Produce as output only the lines below starting at the line with "assert (Hsame : forall" and continuing through the line with "assert (Hscan : list_for_each_entry_match", each one exactly as written.

◆ Raw data:
*****
(** X15.  A failed probe leaves no panel behind.  On a device whose panel is
    not on the DRM core's list, if the panel is on the list when [probe]
    returns, then [probe] returned 0 and every step succeeded; in
    particular a failed attach, which comes after the panel was added,
    takes it off the list again and returns the attach error. *)
Theorem probe_failure_leaves_no_panel env b :
  panel_added b = false ->
  let r := samsung_ea8074_probe env b in
  (panel_added (snd r) = true ->
   fst r = 0 /\ kzalloc_ok env = true /\ gpiod_get env = ptr_ok /\
   backlight_register env = ptr_ok /\ 0 <= attach_ret env) /\
  (kzalloc_ok env = true -> gpiod_get env = ptr_ok ->
   backlight_register env = ptr_ok -> attach_ret env < 0 ->
   fst r = attach_ret env /\
   calls (snd r) = calls b ++ probe_calls ++ [drm_panel_remove]).
Proof.
  intros Hb r. subst r. destruct b as [l f mf cp ppf added cs kl].
  cbn [panel_added] in Hb. subst added.
  unfold samsung_ea8074_probe, samsung_ea8074_create_backlight.
  split.
  - destruct (kzalloc_ok env);
      [|run_binding; intros Hadded; congruence].
    destruct (gpiod_get env); [|run_binding; intros Hadded; congruence].
    destruct (backlight_register env);
      [|run_binding; intros Hadded; congruence].
    destruct (Z.ltb_spec (attach_ret env) 0); run_binding; intros Hadded;
      [discriminate|]. now repeat split.
  - intros -> -> -> Ha.
    destruct (Z.ltb_spec (attach_ret env) 0); [|lia].
    run_binding. split; [reflexivity|]. unfold probe_calls.
    now rewrite <- !app_assoc.
Qed.

(** X16.  Remove undoes probe.  [remove] detaches from the host and then
    takes the panel off the list, also when the detach fails, which is
    logged and nothing more; after a successful [probe], the panel was
    added once and removed once. *)
Theorem probe_then_remove env b :
  kzalloc_ok env = true ->
  gpiod_get env = ptr_ok ->
  backlight_register env = ptr_ok ->
  0 <= attach_ret env ->
  let b1 := snd (samsung_ea8074_probe env b) in
  let b2 := samsung_ea8074_remove env b1 in
  panel_added b2 = false /\
  calls b2 = calls b ++ probe_calls ++ [mipi_dsi_detach; drm_panel_remove] /\
  times is_panel_add (probe_calls ++ [mipi_dsi_detach; drm_panel_remove])
    = times is_panel_remove
        (probe_calls ++ [mipi_dsi_detach; drm_panel_remove]) /\
  klog b2 =
    klog b ++
    (if detach_ret env <? 0
     then [("Failed to detach from DSI host: %d\n"%string, [detach_ret env])]
     else []).
Proof.
  intros Hk Hg Hb Ha b1 b2. subst b1 b2.
  rewrite (probe_ok_state env b Hk Hg Hb Ha). cbn [snd].
  destruct b as [l f mf cp ppf added cs kl].
  unfold samsung_ea8074_remove.
  destruct (detach_ret env <? 0); run_binding;
    rewrite <- ?app_assoc, ?app_nil_r; now repeat split.
Qed.

End BindFacts.

(** * Properties of the regmap clock helpers *)

Lemma uint_not_spec m n :
  0 <= n ->
  Z.testbit (uint_not m) n = (n <? 32) && negb (Z.testbit m n).
Proof.
  intros Hn. unfold uint_not, uint. rewrite Z.lxor_spec.
  change (2 ^ 32 - 1) with (Z.ones 32).
  destruct (Z.ltb_spec n 32) as [Hlt | Hge].
  - rewrite Z.mod_pow2_bits_low, Z.ones_spec_low by lia.
    now rewrite xorb_true_r.
  - rewrite Z.mod_pow2_bits_high, Z.ones_spec_high by lia. reflexivity.
Qed.

(** The bits of a register after an update that works. *)
Lemma updated_bit old mask val n :
  0 <= n ->
  Z.testbit (Z.lor (Z.land old (uint_not mask)) (Z.land val mask)) n =
  (Z.testbit old n && ((n <? 32) && negb (Z.testbit mask n)))
  || (Z.testbit val n && Z.testbit mask n).
Proof.
  intros Hn. now rewrite Z.lor_spec, !Z.land_spec, uint_not_spec.
Qed.

(** The masked bits of a register after an update that works are those of
    the value written. *)
Lemma updated_masked old mask val :
  Z.land (Z.lor (Z.land old (uint_not mask)) (Z.land val mask)) mask =
  Z.land val mask.
Proof.
  apply Z.bits_inj'. intros n Hn.
  rewrite Z.land_spec, updated_bit, Z.land_spec by assumption.
  destruct (Z.testbit old n), (Z.testbit val n), (Z.testbit mask n),
    (n <? 32); reflexivity.
Qed.

Section ClkRegmap.

Variable rclk : clk_regmap.
Variable regs : registers.

Lemma enable_ok (g : registers) :
  clk_enable_regmap 0 rclk g =
  (0, fun r =>
        if r =? enable_reg rclk
        then Z.lor (Z.land (g (enable_reg rclk))
                           (uint_not (enable_mask rclk)))
                   (Z.land (if enable_is_inverted rclk then 0
                            else enable_mask rclk)
                           (enable_mask rclk))
        else g r).
Proof. reflexivity. Qed.

Lemma disable_ok (g : registers) :
  clk_disable_regmap 0 rclk g =
  fun r =>
    if r =? enable_reg rclk
    then Z.lor (Z.land (g (enable_reg rclk))
                       (uint_not (enable_mask rclk)))
               (Z.land (if enable_is_inverted rclk then enable_mask rclk
                        else 0)
                       (enable_mask rclk))
    else g r.
Proof. reflexivity. Qed.

(** X17.  Enable and disable are read back.  With a register access that
    works and a mask that is not empty, [clk_is_enabled_regmap] answers 1
    after [clk_enable_regmap] and 0 after [clk_disable_regmap], for either
    polarity and whatever the register held. *)
Theorem clk_enable_disable_read_back :
  enable_mask rclk <> 0 ->
  fst (clk_enable_regmap 0 rclk regs) = 0 /\
  clk_is_enabled_regmap 0 rclk (snd (clk_enable_regmap 0 rclk regs)) = 1 /\
  clk_is_enabled_regmap 0 rclk (clk_disable_regmap 0 rclk regs) = 0.
Proof.
  intros Hm. rewrite enable_ok, disable_ok. cbn [fst snd].
  unfold clk_is_enabled_regmap, regmap_read. cbn [negb Z.eqb].
  rewrite !Z.eqb_refl, !updated_masked.
  split; [reflexivity|].
  destruct (enable_is_inverted rclk).
  - rewrite Z.land_0_l, Z.land_diag. cbn.
    destruct (Z.eqb_spec (enable_mask rclk) 0); [contradiction|]. now split.
  - rewrite Z.land_0_l, Z.land_diag. cbn.
    destruct (Z.eqb_spec (enable_mask rclk) 0); [contradiction|]. now split.
Qed.


(** X19.  The last operation wins.  With accesses that work, enabling a
    clock that was just disabled gives the registers that enabling alone
    gives, and disabling one that was just enabled those that disabling
    alone gives; so does repeating either operation. *)
Theorem clk_last_operation_wins r :
  snd (clk_enable_regmap 0 rclk (clk_disable_regmap 0 rclk regs)) r
    = snd (clk_enable_regmap 0 rclk regs) r /\
  clk_disable_regmap 0 rclk (snd (clk_enable_regmap 0 rclk regs)) r
    = clk_disable_regmap 0 rclk regs r /\
  snd (clk_enable_regmap 0 rclk (snd (clk_enable_regmap 0 rclk regs))) r
    = snd (clk_enable_regmap 0 rclk regs) r /\
  clk_disable_regmap 0 rclk (clk_disable_regmap 0 rclk regs) r
    = clk_disable_regmap 0 rclk regs r.
Proof.
  assert (Hbits : forall old v1 v2 mask,
    Z.lor (Z.land (Z.lor (Z.land old (uint_not mask)) (Z.land v1 mask))
                  (uint_not mask))
          (Z.land v2 mask)
    = Z.lor (Z.land old (uint_not mask)) (Z.land v2 mask)).
  { intros old v1 v2 mask. apply Z.bits_inj'. intros n Hn.
    rewrite !Z.lor_spec, !Z.land_spec, Z.lor_spec, !Z.land_spec,
      uint_not_spec by assumption.
    destruct (Z.testbit old n), (Z.testbit v1 n), (Z.testbit v2 n),
      (Z.testbit mask n), (n <? 32); reflexivity. }
  rewrite !enable_ok, !disable_ok. cbn [snd].
  destruct (Z.eqb_spec r (enable_reg rclk)) as [-> | Hne].
  - rewrite !Z.eqb_refl, !Hbits. now repeat split.
  - now repeat split.
Qed.

(** X20.  Polarity.  When the register read works, [clk_is_enabled_regmap]
    answers 0 or 1, and a clock with inverted polarity answers the
    opposite of what a clock with the same register and mask and plain
    polarity answers; when the read fails, the answer is the error of the
    read, for either polarity. *)
Theorem clk_is_enabled_polarity io reg mask hw m :
  let plain :=
    {| hw_addr := hw; regmap := m; enable_reg := reg; enable_mask := mask;
       enable_is_inverted := false |} in
  let inverted :=
    {| hw_addr := hw; regmap := m; enable_reg := reg; enable_mask := mask;
       enable_is_inverted := true |} in
  if io =? 0 then
    (clk_is_enabled_regmap io plain regs = 0 \/
     clk_is_enabled_regmap io plain regs = 1) /\
    clk_is_enabled_regmap io inverted regs
      = 1 - clk_is_enabled_regmap io plain regs
  else
    clk_is_enabled_regmap io plain regs = io /\
    clk_is_enabled_regmap io inverted regs = io.
Proof.
  cbv zeta. unfold clk_is_enabled_regmap, regmap_read.
  cbn [enable_reg enable_mask enable_is_inverted].
  destruct (io =? 0); cbn [negb]; [|now split].
  destruct (Z.land (regs reg) mask =? 0); cbn; split; auto.
Qed.

(** X21.  The empty mask.  A clock whose enable mask is 0 cannot be
    switched: on a 32-bit regmap [clk_enable_regmap] and
    [clk_disable_regmap] leave every register as it was, and
    [clk_is_enabled_regmap] answers 0 for plain polarity and 1 for
    inverted polarity whatever the register holds. *)
Theorem clk_empty_mask r :
  enable_mask rclk = 0 ->
  (forall reg, 0 <= regs reg < 2 ^ 32) ->
  snd (clk_enable_regmap 0 rclk regs) r = regs r /\
  clk_disable_regmap 0 rclk regs r = regs r /\
  clk_is_enabled_regmap 0 rclk regs
    = if enable_is_inverted rclk then 1 else 0.
Proof.
  intros Hm Hregs.
  assert (Hsame : forall v,
    Z.lor (Z.land (regs (enable_reg rclk)) (uint_not 0)) (Z.land v 0)
    = regs (enable_reg rclk)).
  { intros v. rewrite Z.land_0_r, Z.lor_0_r.
    change (uint_not 0) with (Z.ones 32).
    rewrite Z.land_ones by lia. apply Z.mod_small, Hregs. }
  rewrite enable_ok, disable_ok. cbn [snd]. rewrite Hm.
  split; [|split].
  - destruct (Z.eqb_spec r (enable_reg rclk)) as [-> | Hne];
      [apply Hsame | reflexivity].
  - destruct (Z.eqb_spec r (enable_reg rclk)) as [-> | Hne];
      [apply Hsame | reflexivity].
  - unfold clk_is_enabled_regmap, regmap_read. rewrite Hm, Z.land_0_r.
    now destruct (enable_is_inverted rclk).
Qed.

End ClkRegmap.

(** X22.  Membership in the list.  [clk_is_regmap_clk] answers true exactly
    when the clock is not NULL and one of the clocks on the list has its
    address; the NULL clock is answered without taking the lock, and every
    other call takes the lock once and releases it, also when the walk
    stops early at a match. *)
Theorem clk_is_regmap_clk_membership clk_regmap_list hw :
  (fst (clk_is_regmap_clk clk_regmap_list hw) = true <->
   hw <> 0 /\ exists rclk, In rclk clk_regmap_list /\ hw_addr rclk = hw) /\
  snd (clk_is_regmap_clk clk_regmap_list hw)
    = if hw =? 0 then [] else [spin_lock; spin_unlock].
Proof.
  assert (Hscan : list_for_each_entry_match clk_regmap_list hw = true <->
                  exists rclk, In rclk clk_regmap_list /\ hw_addr rclk = hw).
  { induction clk_regmap_list as [|c l IH]; cbn.
    - split; [discriminate | intros (x & [] & _)].
    - destruct (Z.eqb_spec (hw_addr c) hw) as [Heq | Hne].
      + split; [intros _; exists c; auto | reflexivity].
      + rewrite IH. split.
        * intros (x & Hin & Hx). exists x. auto.
        * intros (x & [-> | Hin] & Hx); [contradiction | exists x; auto]. }
  unfold clk_is_regmap_clk.
  destruct (Z.eqb_spec hw 0) as [-> | Hne]; cbn [negb fst snd app].
  - split; [|reflexivity]. split; [discriminate | intros [H _]; contradiction].
  - split; [|reflexivity].
    destruct (list_for_each_entry_match clk_regmap_list hw) eqn:Hm.
    + split; [intros _; split; [assumption | now apply Hscan] | reflexivity].
    + split; [discriminate|]. intros [_ Hex]. apply Hscan in Hex.
      discriminate.
Qed.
*****
◆ Your solution:
  assert (Hsame : forall v,
    Z.lor (Z.land (regs (enable_reg rclk)) (uint_not 0)) (Z.land v 0)
    = regs (enable_reg rclk)).
  { intros v. rewrite Z.land_0_r, Z.lor_0_r.
    change (uint_not 0) with (Z.ones 32).
    rewrite Z.land_ones by lia. apply Z.mod_small, Hregs. }
  rewrite enable_ok, disable_ok. cbn [snd]. rewrite Hm.
  split; [|split].
  - destruct (Z.eqb_spec r (enable_reg rclk)) as [-> | Hne];
      [apply Hsame | reflexivity].
  - destruct (Z.eqb_spec r (enable_reg rclk)) as [-> | Hne];
      [apply Hsame | reflexivity].
  - unfold clk_is_enabled_regmap, regmap_read. rewrite Hm, Z.land_0_r.
    now destruct (enable_is_inverted rclk).
Qed.

End ClkRegmap.

(** X22.  Membership in the list.  [clk_is_regmap_clk] answers true exactly
    when the clock is not NULL and one of the clocks on the list has its
    address; the NULL clock is answered without taking the lock, and every
    other call takes the lock once and releases it, also when the walk
    stops early at a match. *)
Theorem clk_is_regmap_clk_membership clk_regmap_list hw :
  (fst (clk_is_regmap_clk clk_regmap_list hw) = true <->
   hw <> 0 /\ exists rclk, In rclk clk_regmap_list /\ hw_addr rclk = hw) /\
  snd (clk_is_regmap_clk clk_regmap_list hw)
    = if hw =? 0 then [] else [spin_lock; spin_unlock].
Proof.
  assert (Hscan : list_for_each_entry_match clk_regmap_list hw = true <->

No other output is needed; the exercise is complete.